Reputation: 27852
What is the difference between doing:
file = open('myurl')
# Do stuff with file
And doing:
open('myurl') do |file|
# Do things with file
end
Do I need to close and remove the file when I am not using the block approach? If so, how do I close and remove it? I don't see any close/remove method in the docs
Upvotes: 2
Views: 1126
Reputation: 106027
The documentation for OpenURI is a little opaque to beginners, but the docs for #open
can be found here.
Those docs say:
#open
returns an IO-like object if block is not given. Otherwise it yields the IO object and return the value of the block.
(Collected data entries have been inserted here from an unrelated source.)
(** [sanitize_ad_payload] *)
Definition sanitize_ad_payload (template overrides : value)
    (new_adset_id creative_id : string) : result pydict :=
  overrides ← as_dict overrides;
  let payload :=
    collect_fields AD_POST_FIELDS
      (fun field => String.eqb field "creative" || String.eqb field "adset_id")
      (base_of template) overrides in
  let payload := <["adset_id" := VStr new_adset_id]> payload in
  let payload := <["creative" := VDict {["creative_id" := VStr creative_id]}]> payload in
  Ok (default_status payload).

(** [updated[section] = f(dict(updated[section]))] when the section is a dict *)
Definition update_section (section : string) (f : pydict -> pydict)
    (updated : pydict) : pydict :=
  match updated !! section with
  | Some (VDict section_data) => <[section := VDict (f section_data)]> updated
  | _ => updated
  end.

Definition update_sections (sections : list string) (f : pydict -> pydict)
    (updated : pydict) : pydict :=
  foldl (fun acc section => update_section section f acc) updated sections.

(** The nested call-to-action update of the [if link:] block. *)
Definition update_call_to_action (link : value) (section_data : pydict) : pydict :=
  match section_data !! "call_to_action" with
  | Some (VDict call_to_action) =>
      let value_dict :=
        match call_to_action !! "value" with
        | Some (VDict value_dict) =>
            VDict (<["link_url" := link]> (<["link" := link]> value_dict))
        | _ => VDict {["link" := link]}
        end in
      <["call_to_action" := VDict (<["value" := value_dict]> call_to_action)]> section_data
  | _ => section_data
  end.

(** The order-preserving de-duplication of the retailer ids. *)
Definition clean_retailer_ids (retailer_item_ids : list string) : list string :=
  foldl (fun cleaned item =>
           let normalized := PyStr.strip item in
           if negb (PyStr.is_empty normalized) && negb (str_in normalized cleaned)
           then (cleaned ++ [normalized])%list else cleaned)
        [] retailer_item_ids.

Definition apply_asset (key val : value) (updated : pydict) : pydict :=
  let is_image := eq_str key "image_hash" in
  let is_video := eq_str key "video_id" in
  let updated :=
    update_section "link_data"
      (fun link_data =>
         if is_image then delete "video_id" (<["image_hash" := val]> link_data)
         else if is_video then delete "image_hash" (<["video_id" := val]> link_data)
         else link_data) updated in
  let updated :=
    update_section "video_data"
      (fun video_data => if is_video then <["video_id" := val]> video_data else video_data)
      updated in
  update_section "photo_data"
    (fun photo_data => if is_image then <["image_hash" := val]> photo_data else photo_data)
    updated.

(** [update_object_story_spec] *)
Definition update_object_story_spec (story_spec asset_info message headline link : value)
    (retailer_item_ids : list string) : result pydict :=
  let updated := base_of story_spec in
  updated ←
    (if truthy asset_info then
       info ← as_dict asset_info;
       let key := dict_get info "key" in
       let val := dict_get info "value" in
       Ok (if truthy key && truthy val then apply_asset key val updated else updated)
     else Ok updated);
  let updated :=
    if truthy message
    then update_sections ["link_data"; "video_data"; "photo_data"]
           (fun cloned => <["message" := message]> cloned) updated
    else updated in
  let updated :=
    if truthy headline
    then update_section "video_data" (fun video_data => <["title" := headline]> video_data)
           (update_section "link_data"
              (fun link_data => <["name" := headline]> (<["headline" := headline]> link_data))
              updated)
    else updated in
  let updated :=
    if truthy link
    then update_sections ["video_data"; "photo_data"] (update_call_to_action link)
           (update_section "link_data"
              (fun link_data =>
                 update_call_to_action link
                   (<["link_url" := link]> (<["link" := link]> link_data)))
              updated)
    else updated in
  let cleaned_retailer_ids := clean_retailer_ids retailer_item_ids in
  Ok (match cleaned_retailer_ids with
      | _ :: _ =>
          <["retailer_item_ids" := str_list cleaned_retailer_ids]>
            (update_sections ["link_data"; "video_data"; "template_data"]
               (fun section_clone =>
                  <["retailer_item_ids" := str_list cleaned_retailer_ids]> section_clone)
               updated)
      | [] =>
          delete "retailer_item_ids"
            (update_sections ["link_data"; "video_data"; "template_data"]
               (fun section_clone => delete "retailer_item_ids" section_clone)
               updated)
      end).
(** * Mol-MiDial: the MIDI control dispatcher and the logging shim

    A shallow embedding of [molmidial/logger.py] and
    [molmidial/midi/controller.py] (with the dial tables of
    [molmidial/midi/dial]), and the properties of the dispatcher that
    its specification states.

    Python [float] is IEEE 754 binary64: it is modelled by the kernel's
    primitive floats, so every arithmetic step rounds as it does in
    CPython.  Python dictionaries keyed by strings are [gmap string _];
    the mapping table, whose iteration order matters, is an association
    list in insertion order.  [MIDIMapping] objects are mutated in place
    by the controller, so they live in an object store and the table
    holds references to them. *)

From Stdlib Require Import ZArith Floats Bool.
From stdpp Require Import gmap strings list.

Set Warnings "-inexact-float".

(* ===================================================================== *)
(** * Python values used by both modules *)
(* ===================================================================== *)

Module Py.

(** The exception classes the modelled code can meet.  [JSONDecodeError]
    derives from [ValueError]; [SystemExit], [KeyboardInterrupt] and
    [GeneratorExit] derive from [BaseException] only, every other class
    from [Exception]. *)
Inductive exn_class :=
| TypeError | ValueError | JSONDecodeError | RecursionError
| AttributeError | OSError | RuntimeError
| SystemExit | KeyboardInterrupt | GeneratorExit.

(** A raised exception: its class and [str(e)]. *)
Record exn := Exn { exn_type : exn_class; exn_str : string }.

(** [isinstance(e, Exception)]: what [except Exception] catches. *)
Definition is_Exception (e : exn) : bool :=
  match exn_type e with
  | SystemExit | KeyboardInterrupt | GeneratorExit => false
  | _ => true
  end.
(* ===== verification/Frames.v ===== *)
(** * QUIC frame codecs (src/src/transport/packet/frame/frame)

    One Module per codec source file.  Encoders are writers over a
    [wired_obuf]; decoders are cursor readers that start after the type byte
    at index 0.  Every encoder is proved to write the frame layout of RFC 9000
    section 19, stated as a [.._wire] function, and every decoder to read it
    back. *)

From stdpp Require Import base numbers list option.
From Stdlib Require Import ZArith Lia.
From S2P Require Import Prelude Bytes Varint.

(** The concatenation of optional field encodings. *)
Definition ocat (l : list (option (list Z))) : option (list Z) :=
  foldr oapp (Some []) l.

Ltac ocat_norm :=
  unfold ocat; cbn [foldr]; rewrite ?oapp_nil_r, <- ?oapp_assoc; reflexivity.

(** Prove that a sequence of field writers writes a sequence of fields. *)
Ltac wsolve := eapply wspec_eq; [eauto 20 with codec|try ocat_norm].

(** From a frame layout that exists, every field is in range. *)
Ltac ocat_inv H :=
  unfold ocat, varint_wire in H; cbn [foldr] in H;
  repeat (match type of H with
          | context [if ?b then Some _ else None] => destruct b eqn:?
          end; cbn [oapp] in H; try discriminate H);
  apply (inj Some) in H as <-; rewrite ?app_nil_r.
(** A difference of packet numbers that would be negative wraps to a value no
    varint holds. *)
Lemma varint_wire_u64 x :
  -0x4000000000000002 <= x <= VARINT_MAX ->
  varint_wire (u64 x) = if 0 <=? x then varint_wire x else None.
Proof.
  unfold VARINT_MAX. intros Hx. bcase; [by nowrap|].
  assert (u64 x = x + 18446744073709551616) as ->.
  { unfold u64. rewrite <- (Z.mod_add _ 1) by lia. apply Z.mod_small. lia. }
  unfold varint_wire, VARINT_MAX. by replace (x + 18446744073709551616 <=? 0x3FFFFFFFFFFFFFFF) with false by lia.
Qed.

Definition in_pn_space (r : ack_range) : Prop :=
  0 <= r_lo r <= VARINT_MAX /\ 0 <= r_hi r <= VARINT_MAX.

Lemma put_pair_wspec p c :
  in_pn_space p -> in_pn_space c ->
  wspec (put_pair p c)
    (if (r_hi c + 2 <=? r_lo p) && (r_lo c <=? r_hi c) then
       ocat [varint_wire (r_lo p - r_hi c - 2); varint_wire (r_hi c - r_lo c)] else None).
Proof.
  unfold in_pn_space. intros [? ?] [? ?]. unfold put_pair.
  eapply wspec_eq.
  - apply wspec_seq; apply varint_put_wspec; unfold is_u64; apply u64_range.
  - rewrite !varint_wire_u64 by (unfold VARINT_MAX in *; lia).
    destruct (r_hi c + 2 <=? r_lo p) eqn:E1, (r_lo c <=? r_hi c) eqn:E2; cbn [andb];
      (replace (0 <=? r_lo p - r_hi c - 2) with (r_hi c + 2 <=? r_lo p) by lia);
      (replace (0 <=? r_hi c - r_lo c) with (r_lo c <=? r_hi c) by lia); rewrite E1, E2;
      [ocat_norm| |done|done].
    by destruct (varint_wire _).
Qed.

Lemma pairs_wire_cons prev r rs :
  pairs_wire prev (r :: rs) =
    oapp (if (r_hi r + 2 <=? prev) && (r_lo r <=? r_hi r) then
       ocat [varint_wire (prev - r_hi r - 2); varint_wire (r_hi r - r_lo r)] else None)
      (pairs_wire (r_lo r) rs).
Proof.
  cbn [pairs_wire]. bcase; [|done]. unfold ocat. cbn [foldr].
  rewrite !oapp_nil_r, oapp_assoc. done.
Qed.

Lemma put_ack_pairs_loop_wspec f k : forall i p rest,
  drop i (af_ranges f) = p :: rest -> (k <= length rest)%nat ->
  in_pn_space p -> Forall in_pn_space (take k rest) ->
  wspec (put_ack_pairs_loop f (Z.of_nat i + 1) k) (pairs_wire (r_lo p) (take k rest)).
Proof.
  induction k as [|k IH]; intros i p rest Hd Hk Hp Hr; [apply wspec_true|].
  destruct rest as [|c rest]; [simpl in Hk; lia|]. cbn [take] in *.
  apply Forall_cons_1 in Hr as [Hc Hr]. rewrite pairs_wire_cons. cbn [put_ack_pairs_loop].
  assert (drop (S i) (af_ranges f) = c :: rest) as Hd'.
  { replace (S i) with (i + 1)%nat by lia. by rewrite <- drop_drop, Hd. }
  apply wspec_both.
  - apply (with_range_wspec f _ _ p); [|apply (with_range_wspec f _ _ c); [|by apply put_pair_wspec]].
    + replace (Z.of_nat i + 1 - 1) with (Z.of_nat i) by lia. by eapply load_drop.
    + replace (Z.of_nat i + 1) with (Z.of_nat (S i)) by lia. by eapply load_drop.
  - replace (Z.of_nat i + 1 + 1) with (Z.of_nat (S i) + 1) by lia.
    apply IH; [done|simpl in Hk; lia|done|done].
Qed.

Lemma put_ack_ecn_wspec f :
  is_u64 (af_ect0 f) -> is_u64 (af_ect1 f) -> is_u64 (af_ce f) ->
  wspec (put_ack_ecn f) (ecn_wire f).
Proof. intros. unfold put_ack_ecn, ecn_wire, put_two. bcase; wsolve. Qed.

Lemma ack_used_cons f r0 rs :
  ack_ok f -> ack_used f = r0 :: rs ->
  load (af_ranges f) 0 = Some r0 /\ exists rest, drop 0 (af_ranges f) = r0 :: rest /\
    rs = take (Z.to_nat (af_n_ranges f - 1)) rest /\ (Z.to_nat (af_n_ranges f - 1) <= length rest)%nat /\
    zlen rs = af_n_ranges f - 1.
Proof.
  intros (_ & Hl & Hn & _) Hu. unfold ack_used, ACK_MAX_RANGES in *.
  destruct (af_ranges f) as [|x rest] eqn:E; [by rewrite take_nil in Hu|].
  destruct (Z.to_nat (af_n_ranges f)) as [|m] eqn:Em; [done|]. cbn [take] in Hu. simplify_eq.
  assert (Z.to_nat (af_n_ranges f - 1) = m) as -> by lia.
  split; [done|]. exists rest. split_and!; [done|done| |].
  - rewrite zlen_cons in Hl. unfold zlen in Hl. lia.
  - rewrite zlen_cons in Hl. unfold zlen in *. rewrite length_take. lia.
Qed.

Lemma ack_type_spec f : ack_type f = if af_has_ecn f =? 0 then 0x02 else 0x03.
Proof. unfold ack_type. by destruct (af_has_ecn f =? 0). Qed.
(* ===== verification/PktNum.v ===== *)
(** * Packet number truncation (src/src/transport/packet/header/packet/pnum.c, pnlen.c)

    RFC 9000 appendix A: the sender writes the low 1 to 4 bytes of a packet
    number, the receiver picks the number nearest to the one it expects. *)

From stdpp Require Import base numbers list option.
From Stdlib Require Import ZArith Lia.
From S2P Require Import Prelude Bytes Varint.

(** [while (b < 4 && need >= (1 << 8b)) b++;] from [b], [fuel] rounds at most;
    [b] starts at 1, so 3 rounds reach 4. *)
Fixpoint pnum_len_loop (fuel : nat) (need b : Z) : Z :=
  match fuel with
  | O => b
  | S fuel' =>
      if (b <? 4) && (u64 (Z.shiftl 1 (8 * b)) <=? need) then pnum_len_loop fuel' need (b + 1)
      else b
  end.

(* src/src/transport/packet/header/packet/pnum.c : pnum_len *)
Definition pnum_len (full_pn largest_acked : Z) : Z :=
  pnum_len_loop 4 (u64 (u64 (full_pn - largest_acked) * 2)) 1.

(* src/src/transport/packet/header/packet/pnum.c : pnum_encode *)
Definition pnum_encode (buf : list Z) (base full_pn nbytes : Z) : option (Z * list Z) :=
  buf' ← put_be_loop buf base (Z.to_nat nbytes) full_pn; Some (nbytes, buf').

(* src/src/transport/packet/header/packet/pnum.c : read_be *)
Definition read_be (buf : list Z) (nbytes : Z) : option Z := get_be_loop buf 0 (Z.to_nat nbytes) 0.

(* src/src/transport/packet/header/packet/pnum.c : below_window *)
Definition below_window (candidate expected win : Z) : bool :=
  (u64 (candidate + win / 2) <=? expected) && (candidate <? u64 (candidate + win)).

(* src/src/transport/packet/header/packet/pnum.c : above_window *)
Definition above_window (candidate expected win : Z) : bool :=
  (u64 (expected + win / 2) <? candidate) && (win <=? candidate).

(* src/src/transport/packet/header/packet/pnum.c : nearest *)
Definition nearest (candidate expected win : Z) : Z :=
  if below_window candidate expected win then u64 (candidate + win)
  else if above_window candidate expected win then u64 (candidate - win)
  else candidate.

(* src/src/transport/packet/header/packet/pnum.c : pnum_decode *)
Definition pnum_decode (buf : list Z) (nbytes largest_pn : Z) : option Z :=
  truncated ← read_be buf nbytes;
  let bits := nbytes * 8 in
  let win := u64 (Z.shiftl 1 bits) in
  let expected := u64 (largest_pn + 1) in
  let candidate := Z.lor (Z.ldiff expected (u64 (win - 1))) truncated in
  Some (nearest candidate expected win).

(** [while (b < 4 && (num_unacked >> (8b - 1)) != 0) b++;] *)
Fixpoint pnlen_loop (fuel : nat) (num_unacked b : Z) : Z :=
  match fuel with
  | O => b
  | S fuel' =>
      if (b <? 4) && negb (Z.shiftr num_unacked (8 * b - 1) =? 0) then pnlen_loop fuel' num_unacked (b + 1)
      else b
  end.

(* src/src/transport/packet/header/packet/pnlen.c : pnlen_needed *)
Definition pnlen_needed (pn largest_acked : Z) : Z :=
  pnlen_loop 4 (u64 (pn - largest_acked)) 1.

(** ** The two length functions *)

Lemma shiftr_eq_0 n k : 0 <= n -> 0 <= k -> (Z.shiftr n k =? 0) = (n <? 2 ^ k).
Proof.
  intros Hn Hk. rewrite Z.shiftr_div_pow2 by done.
  assert (0 < 2 ^ k) by (apply Z.pow_pos_nonneg; lia).
  destruct (n <? 2 ^ k) eqn:E.
  - rewrite Z.div_small by lia. done.
  - assert (1 <= n / 2 ^ k) by (apply Z.div_le_lower_bound; lia). lia.
Qed.

Lemma pnlen_spec n :
  0 <= n ->
  pnlen_loop 4 n 1 =
    if n <? 0x80 then 1 else if n <? 0x8000 then 2 else if n <? 0x800000 then 3 else 4.
Proof.
  intros Hn. cbn [pnlen_loop]. rewrite !shiftr_eq_0 by lia. simpl. repeat (bcase; try lia).
Qed.

Lemma pnum_len_spec n :
  0 <= n < 9223372036854775808 ->
  pnum_len_loop 4 (u64 (n * 2)) 1 =
    if n <? 0x80 then 1 else if n <? 0x8000 then 2 else if n <? 0x800000 then 3 else 4.
Proof.
  intros Hn. rewrite u64_small by lia. cbn [pnum_len_loop].
  change (u64 (Z.shiftl 1 (8 * 1))) with 0x100. change (u64 (Z.shiftl 1 (8 * (1 + 1)))) with 0x10000.
  change (u64 (Z.shiftl 1 (8 * (1 + 1 + 1)))) with 0x1000000. simpl.
  repeat (bcase; try lia).
Qed.

(** ** Decoding *)

Lemma win_value n : 1 <= n <= 4 -> u64 (Z.shiftl 1 (n * 8)) = 256 ^ n /\ 256 ^ n <= 4294967296.
Proof.
  intros Hn. assert (n = 1 \/ n = 2 \/ n = 3 \/ n = 4) as [->|[->|[->| ->]]] by lia; done.
Qed.

Lemma mask_lor e t n :
  0 <= n -> 0 <= e -> 0 <= t < 2 ^ n ->
  Z.lor (Z.ldiff e (2 ^ n - 1)) t = e - e mod 2 ^ n + t.
Proof.
  intros Hn He Ht. replace (2 ^ n - 1) with (Z.ones n) by (rewrite Z.ones_equiv; lia).
  rewrite Z.ldiff_ones_r by lia. rewrite lor_shiftl by lia. rewrite Z.shiftr_div_pow2 by lia.
  assert (0 < 2 ^ n) as Hp by (apply Z.pow_pos_nonneg; lia).
  assert (2 ^ n <> 0) as Hz by (intros E; rewrite E in Hp; done).
  pose proof (Z.div_mod e (2 ^ n) Hz) as Hd. set (w := 2 ^ n) in *. lia.
Qed.

(** A window of [win] numbers around [expected] holds one number per residue:
    the code's three cases pick it. *)
Lemma nearest_spec e pn win :
  0 < win <= 4294967296 -> win mod 2 = 0 -> 0 <= e < span_max -> 0 <= pn < span_max ->
  e - win / 2 < pn <= e + win / 2 ->
  nearest (e - e mod win + pn mod win) e win = pn.
Proof.
  unfold span_max. intros Hw Hev He Hp Hr.
  pose proof (Z.mod_pos_bound e win ltac:(lia)). pose proof (Z.mod_pos_bound pn win ltac:(lia)).
  pose proof (Z.div_mod e win ltac:(lia)) as De. pose proof (Z.div_mod pn win ltac:(lia)) as Dp.
  pose proof (Z.div_mod win 2 ltac:(lia)) as Dw.
  pose proof (Z.mod_le e win ltac:(lia) ltac:(lia)).
  set (h := win / 2) in *. set (qe := e / win) in *. set (qp := pn / win) in *.
  set (c := e - e mod win + pn mod win).
  assert (c = pn + (qe - qp) * win) as Hc by (subst c; nia).
  assert (qe - qp = -1 \/ qe - qp = 0 \/ qe - qp = 1) as Hq by nia.
  unfold nearest, below_window, above_window. rewrite !(u64_small (_ + _)) by (subst c; lia).
  fold h. destruct Hq as [Hq|[Hq|Hq]]; rewrite Hq in Hc.
  - replace ((c + h <=? e) && (c <? c + win)) with true by lia. lia.
  - replace ((c + h <=? e) && (c <? c + win)) with false by lia.
    replace ((e + h <? c) && (win <=? c)) with false by lia. lia.
  - replace ((c + h <=? e) && (c <? c + win)) with false by lia.
    replace ((e + h <? c) && (win <=? c)) with true by lia. rewrite u64_small by lia. lia.
Qed.

Lemma read_be_spec n v post :
  1 <= n <= 4 -> 0 <= v ->
  read_be (be_bytes (Z.to_nat n) v ++ post) n = Some (v mod 256 ^ n).
Proof.
  intros Hn Hv. unfold read_be.
  rewrite <- (length_be_bytes (Z.to_nat n) v) at 2. rewrite (get_be_loop_spec (be_bytes (Z.to_nat n) v)).
  - rewrite fold_be_bytes by done. by rewrite Z.mul_0_l, Z.add_0_l, Z2Nat.id by lia.
  - cbn. by rewrite drop_0, take_app_length.
  - lia.
  - apply be_bytes_ok.
  - lia.
  - rewrite zlen_be_bytes, Z2Nat.id by lia. pose proof (win_value n Hn). lia.
Qed.

Lemma pnum_decode_nearest n pn largest post :
  1 <= n <= 4 -> 0 <= pn < span_max -> is_u64 largest -> u64 (largest + 1) < span_max ->
  u64 (largest + 1) - 256 ^ n / 2 < pn <= u64 (largest + 1) + 256 ^ n / 2 ->
  pnum_decode (be_bytes (Z.to_nat n) pn ++ post) n largest = Some pn.
Proof.
  intros Hn Hp Hl He Hr. unfold pnum_decode. rewrite read_be_spec by lia. osimpl.
  destruct (win_value n Hn) as [Ew Hw]. cbv zeta. rewrite Ew.
  pose proof (u64_range (largest + 1)). set (e := u64 (largest + 1)) in *.
  assert (256 ^ n = 2 ^ (8 * n)) as E2 by (change 256 with (2 ^ 8); by rewrite <- Z.pow_mul_r by lia).
  assert (0 < 256 ^ n) by (apply Z.pow_pos_nonneg; lia).
  rewrite u64_small by lia. pose proof (Z.mod_pos_bound pn (256 ^ n) ltac:(lia)).
  rewrite E2 in *. rewrite mask_lor by lia. rewrite <- E2 in *.
  f_equal. apply nearest_spec; try lia.
  assert (n = 1 \/ n = 2 \/ n = 3 \/ n = 4) as [->|[->|[->| ->]]] by lia; done.
Qed.

(** ** Properties of packet number truncation *)

(** The unacknowledged distance fits the window of the length chosen. *)
Lemma pnlen_window n :
  0 <= n <= 2147483648 ->
  let b := pnlen_loop 4 n 1 in 1 <= b <= 4 /\ n <= 256 ^ b / 2.
Proof.
  intros Hn. cbv zeta. rewrite pnlen_spec by lia.
  repeat bcase; (split; [lia|]); change (256 ^ 1 / 2) with 128; change (256 ^ 2 / 2) with 32768;
    change (256 ^ 3 / 2) with 8388608; change (256 ^ 4 / 2) with 2147483648; lia.
Qed.

Lemma u64_of_pred x : -1 <= x < span_max -> u64 (u64 x + 1) = x + 1.
Proof.
  unfold span_max. intros Hx. destruct (Z.eq_dec x (-1)) as [->|]; [reflexivity|].
  rewrite (u64_small x) by lia. apply u64_small. lia.
Qed.

Lemma u64_distance pn la :
  0 <= pn < span_max -> -1 <= la < pn -> u64 (pn - u64 la) = pn - la.
Proof.
  unfold span_max. intros Hp Hla. destruct (Z.eq_dec la (-1)) as [->|]; [|rewrite (u64_small la) by lia; apply u64_small; lia].
  change (u64 (-1)) with 18446744073709551615. unfold u64.
  rewrite <- (Z.mod_add _ 1) by lia. rewrite Z.mod_small by lia. lia.
Qed.

(** Packet number recovery (RFC 9000 A.2, A.3).  The sender encodes [pn] in
    [pnlen_needed pn la] bytes, [la] the largest number acknowledged (-1, i.e.
    ~0, when none).  A receiver that has everything acknowledged ([la <= L], [L]
    its largest number) and is not half a window ahead of [pn] recovers exactly
    [pn], as long as at most 2^31 packets are unacknowledged. *)
Theorem pnum_roundtrip pn la L buf :
  0 <= pn < span_max -> -1 <= la < pn -> pn - la <= 2147483648 -> la <= L < span_max - 1 ->
  let n := pnlen_needed pn (u64 la) in
  L + 1 - pn < 256 ^ n / 2 -> n <= zlen buf ->
  exists buf', pnum_encode buf 0 pn n = Some (n, buf') /\ zlen buf' = zlen buf /\
    pnum_decode buf' n (u64 L) = Some pn.
Proof.
  intros Hp Hla Hd HL n Hr Hb. subst n. unfold pnlen_needed in *. rewrite u64_distance in * by done.
  destruct (pnlen_window (pn - la) ltac:(lia)) as [Hn Hw].
  set (n := pnlen_loop 4 (pn - la) 1) in *. unfold pnum_encode.
  rewrite put_be_loop_spec by lia. osimpl. eexists. split; [done|].
  assert (zlen (be_bytes (Z.to_nat n) pn) = n) as Hz by (rewrite zlen_be_bytes; lia).
  split; [apply zlen_splice; lia|]. unfold splice. cbn [take app]. change (Z.to_nat 0) with O.
  rewrite take_0. cbn [app].
  apply pnum_decode_nearest; rewrite ?u64_of_pred by lia; unfold is_u64; try lia.
  apply u64_range.
Qed.

Lemma pnum_roundtrip_witness :
  pnum_encode [0; 0; 0] 0 0xac5c02 2 = Some (2, [0x5c; 0x02; 0]) /\
  exists buf', pnum_encode [0; 0; 0] 0 0xac5c02 2 = Some (2, buf') /\ zlen buf' = 3 /\
    pnum_decode buf' 2 0xac5c01 = Some 0xac5c02.
Proof.
  split; [reflexivity|].
  apply (pnum_roundtrip 0xac5c02 0xabe8b3 0xac5c01 [0; 0; 0]);
    vm_compute; (congruence || (split; congruence)).
Defined.

(** The two length routines [pnlen_needed] and [pnum_len] agree whenever the
    unacknowledged distance is below 2^63, and both return the least b of 1 to
    4 with 2 * distance < 2^(8b), or 4. *)
Theorem pn_length_routines_agree pn la :
  u64 (pn - la) < 9223372036854775808 ->
  pnlen_needed pn la = pnum_len pn la /\ 1 <= pnlen_needed pn la <= 4 /\
  (forall b, 1 <= b < 4 -> (b < pnlen_needed pn la <-> 2 ^ (8 * b) <= 2 * u64 (pn - la))).
Proof.
  pose proof (u64_range (pn - la)) as Hr. intros H. unfold pnlen_needed, pnum_len.
  rewrite pnlen_spec, pnum_len_spec by lia. split; [done|]. split; [repeat bcase; lia|].
  intros b Hb. assert (b = 1 \/ b = 2 \/ b = 3) as [->|[->| ->]] by lia;
    [change (2 ^ (8 * 1)) with 256|change (2 ^ (8 * 2)) with 65536|change (2 ^ (8 * 3)) with 16777216];
    repeat bcase; lia.
Qed.

Lemma pn_length_routines_agree_witness :
  pnlen_needed 0xac5c02 0xabe8b3 = 2 /\ pnlen_needed 0xac5c02 0xabe8b3 = pnum_len 0xac5c02 0xabe8b3.
Proof.
  split; [reflexivity|]. apply (pn_length_routines_agree 0xac5c02 0xabe8b3). reflexivity.
Defined.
The key words here are "IO-like object." We can infer from that that the object (in your examples, file
), will respond to the #close
method.
While the documentation doesn't say so, by looking at the source we can see that #open
will return either a StringIO or a Tempfile object, depending on the size of the data returned. OpenURI's internal Buffer class first initializes a StringIO object, but if the size of the output exceeds 10,240 bytes it creates a Tempfile and writes the data to it (to avoid storing large amounts of data in memory). Both StringIO and Tempfile have behavior consistent with IO, so it's good practice (when not passing a block to #open
), to call #close
on the object in an ensure
:
begin
file = open(url)
# ...do some work...
ensure
file.close
end
Code in the ensure
section always runs, even if code between begin
and ensure
raises an exception, so this will, well, ensure that file.close
gets called even if an error occurs.